# Biken Regensburg, Treffpunkt Samstag Lovehurts



## salzbrezel (10. April 2008)

Hallo Ihrs,

ich habe gehört, dass es einen Biketreff in Regensburg gibt. Der Treffpunkt soll Samstags vorm Bikeshop Love Hurts sein. Der Besitzer konnten mir aufgrund der frühen Öffnungszeiten leider nicht sagen, ob es die Gruppe noch gibt. Vielleicht schaut ja jemand hier rein und kann mir Näheres sagen.

Vielen Dank schonmal,

Gruß...


----------



## OLB EMan (10. April 2008)

verwechselst da net was mitm stadler ?


----------



## MTB-News.de




----------



## salzbrezel (11. April 2008)

Nein, beim Stadler gibt es das auch. Hatte aber gehört, dass es vom Love Hurts was ähnliches gibt. Wann ist denn der Treff beim Stadler?


----------



## Del-Drago (15. April 2008)

das gbs beim grossman ist aber jetzt in wörd und der treff keine ahnung


----------



## kingofnuthin (1. Mai 2008)

salzbrezel schrieb:


> Hallo Ihrs,
> 
> ich habe gehört, dass es einen Biketreff in Regensburg gibt. Der Treffpunkt soll Samstags vorm Bikeshop Love Hurts sein. Der Besitzer konnten mir aufgrund der frühen Öffnungszeiten leider nicht sagen, ob es die Gruppe noch gibt. Vielleicht schaut ja jemand hier rein und kann mir Näheres sagen.
> 
> ...



HI
Gibts denn jetz noch nen treffpunkt am samstag zum biken?? Denn alleine fahren is auch für die Katz....


----------



## dageed (1. Mai 2008)

Servus!
Wie schon weiter oben erwähnt gibts den samstäglichen Bike-Treff um 14 Uhr beim Stadler, kuckst Du hier  
Ich bin da noch nie mitgefahren, kann also leider nicht aus eigener Erfahrung berichten. 

Vielleicht geht ja so was zusammen und man trifft sich dann, gutes Wetter vorausgesetzt, am kommenden Samstag um 14 Uhr, von mir aus gerne auch beim Lovehurts. Wenn wer noch eine gute Strecke weiß wäre das bestimmt mal eine prima Sache - ich würd' mich freuen  

Liebe Grüße,
daGeed


----------



## OLB EMan (2. Mai 2008)

mit den wahallabikern sollt man nur fahrn wenn man absoluter XC / tourenfahrer is der trails meidet  (habs aber auch nur gehört   )

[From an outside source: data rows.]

(** * nnet3/nnet-training.cc: the minibatch trainer of the nnet3 setup

    A shallow embedding of [NnetTrainer] (constructor, [Train],
    [ProcessOutputs], [PrintTotalStats]), of [ObjectiveFunctionInfo]
    ([UpdateStats], [PrintStatsForThisPhase], [PrintTotalStats]) and of the
    two free functions [ComputeObjectiveFunction] and [ComputeRegularizer],
    followed by the properties of the update rule, of the statistics
    tracker and of the objective dispatch.

    Conventions of the embedding.
    - [BaseFloat] is the extended real line with a NaN, with a single
      zero; the three special values follow the IEEE rules of the
      operations the code uses.  The matrix library and the statistics
      compute on finite values with exact real arithmetic; the scalar
      arithmetic of the update rule in [Train] rounds every result to its
      machine format and overflows to an infinity.
    - [int32] values are integers of [Z]; signed overflow is undefined in
      the source and is not represented.
    - [KALDI_ERR] and a failing [KALDI_ASSERT] terminate the process: the
      embedded function returns [Fatal].  [KALDI_LOG] and [KALDI_WARN]
      append a [LogEvent] to the log that the function returns.
    - The classes the file only uses (matrices, the network container, the
      computation executor) are modelled by what the file asks of them. *)

From Stdlib Require Import Reals Lra Lia ZArith Ascii String.
From stdpp Require Import base decidable option list strings gmap.

Open Scope R_scope.

(** ** BaseFloat *)

Inductive BaseFloat : Type :=
| Fin (r : R)
| PInf
| NInf
| NaN.

#[global] Instance R_eq_decision : EqDecision R := Req_dec_T.
#[global] Instance Rlt_decision : RelDecision Rlt := Rlt_dec.

#[global] Instance BaseFloat_eq_decision : EqDecision BaseFloat.
Proof. solve_decision. Defined.

Definition is_finite (x : BaseFloat) : bool :=
  match x with Fin _ => true | _ => false end.

Definition Fopp (x : BaseFloat) : BaseFloat :=
  match x with
  | Fin a => Fin (- a)
  | PInf => NInf
  | NInf => PInf
  | NaN => NaN
  end.

Definition Fadd (x y : BaseFloat) : BaseFloat :=
  match x, y with
  | NaN, _ | _, NaN => NaN
  | Fin a, Fin b => Fin (a + b)
  | PInf, NInf | NInf, PInf => NaN
  | PInf, _ | _, PInf => PInf
  | NInf, _ | _, NInf => NInf
  end.

Definition Fsub (x y : BaseFloat) : BaseFloat := Fadd x (Fopp y).

(** The infinity with the sign of [a], NaN for [a = 0]. *)
Definition inf_times (pos : bool) (a : R) : BaseFloat :=
  if bool_decide (a = 0) then NaN
  else if bool_decide (0 < a) then (if pos then PInf else NInf)
  else (if pos then NInf else PInf).

Definition Fmul (x y : BaseFloat) : BaseFloat :=
  match x, y with
  | NaN, _ | _, NaN => NaN
  | Fin a, Fin b => Fin (a * b)
  | PInf, Fin a | Fin a, PInf => inf_times true a
  | NInf, Fin a | Fin a, NInf => inf_times false a
  | PInf, PInf | NInf, NInf => PInf
  | PInf, NInf | NInf, PInf => NInf
  end.

Definition Fdiv (x y : BaseFloat) : BaseFloat :=
  match x, y with
  | NaN, _ | _, NaN => NaN
  | Fin a, Fin b =>
      if bool_decide (b = 0) then inf_times true a else Fin (a / b)
  | Fin _, (PInf | NInf) => Fin 0
  | PInf, Fin b => if bool_decide (b < 0) then NInf else PInf
  | NInf, Fin b => if bool_decide (b < 0) then PInf else NInf
  | (PInf | NInf), (PInf | NInf) => NaN
  end.

Definition Fsqrt (x : BaseFloat) : BaseFloat :=
  match x with
  | Fin a => if bool_decide (a < 0) then NaN else Fin (sqrt a)
  | PInf => PInf
  | NInf | NaN => NaN
  end.

Definition Flog (x : BaseFloat) : BaseFloat :=
  match x with
  | Fin a =>
      if bool_decide (a < 0) then NaN
      else if bool_decide (a = 0) then NInf else Fin (ln a)
  | PInf => PInf
  | NInf | NaN => NaN
  end.

Definition Fexp (x : BaseFloat) : BaseFloat :=
  match x with
  | Fin a => Fin (exp a)
  | PInf => PInf
  | NInf => Fin 0
  | NaN => NaN
  end.

(** The comparisons of C++: every comparison with a NaN is false, except
    [!=], which is true. *)
Definition Fgt (x y : BaseFloat) : bool :=
  match x, y with
  | NaN, _ | _, NaN => false
  | Fin a, Fin b => bool_decide (b < a)
  | PInf, (Fin _ | NInf) => true
  | Fin _, NInf => true
  | _, _ => false
  end.

Definition Feq (x y : BaseFloat) : bool :=
  match x, y with
  | Fin a, Fin b => bool_decide (a = b)
  | PInf, PInf | NInf, NInf => true
  | _, _ => false
  end.

Definition Fne (x y : BaseFloat) : bool := negb (Feq x y).

Definition Fge (x y : BaseFloat) : bool := Fgt x y || Feq x y.

Definition Fzero : BaseFloat := Fin 0.
Definition Fone : BaseFloat := Fin 1.

(** Conversion of an [int32] to [BaseFloat]. *)
Definition of_int (z : Z) : BaseFloat := Fin (IZR z).

(** ** Rounding to the machine formats

    [BaseFloat] is [float], the IEEE binary32 format, in the default build
    of the library, and a literal such as [1.0] is a [double], binary64.  An arithmetic operation that
    nnet-training.cc itself performs on such values returns the exact
    result rounded to the format of the operation, to nearest with ties to
    even, and an infinity when the rounded magnitude leaves the format.

    A format is given by its precision [prec], the exponent [emin] of its
    least positive value [2 ^ emin], and the exponent [emax] of the bound
    [2 ^ emax] above its finite values; its finite values are the numbers
    [m * 2 ^ e] with [|m| < 2 ^ prec] and [emin <= e <= emax - prec]. *)

Definition bpow (e : Z) : R := powerRZ 2 e.

Definition Zfloor (x : R) : Z := (up x - 1)%Z.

an den WEs bin ich leider selten in rgbg ... bikepark oder zuhaus halt ... also kann ich mit mitfahrn net dienen


----------



## knöxer (18. Mai 2008)

Hey,
kennt ihr vielleicht einen Anfänger, der mit mir fahren möchte? Bin Anfänger, total unfit und würde gerne echt klein anfangen, also in einem Tempo in dem ich mich noch gemütlich unterhalten kann. Außerdem muss es auch nicht um den sportlichen Anspruch gehen, ich fahre genau so gern bis zum Biergarten und zurück.
LG
Knöxer


----------



## Scoopa (11. Juni 2008)

OLB EMan schrieb:


> mit den wahallabikern sollt man nur fahrn wenn man absoluter XC / tourenfahrer is der trails meidet  (habs aber auch nur gehört   )
> 
> an den WEs bin ich leider selten in rgbg ... bikepark oder zuhaus halt ... also kann ich mit mitfahrn net dienen



wir fahren auf unseren touren auch trails. es ist immer für jeden etwas dabei. meist werden die touren auch individuell gefahren, damit auch jeder mithalten kann!
schön wäre es, wenn mitfahrer sich auch bei den bikeevents anmelden würden. ist alles kostenlos und als registrierter User möglich.
hat zum einen den vorteil, dass jeder auf anhieb sehen kann, wer alles mitfährt. zum anderen kann es auch mal sein, dass keine anmeldung vorhanden ist bzw keiner mitfährt. dies ist für uns bikeguides meist etwas ärgerlich (speziell für mich, da ich eine 2 stündige Anreise habe.)

*wer kein bike zur verfügung hat kann sich vor ort eines ausleihen. kostet nichts und sind die neuesten modell aus 2008 von dynamics und tomac!* man sollte nur bis spätestens mittwoch bescheid geben, damit es bis samstag zur verfügung steht!

also vielleicht hat ja von euch mal jemand lust mitzufahren. nächster Termin ist der kommende Samstag 14.06.


----------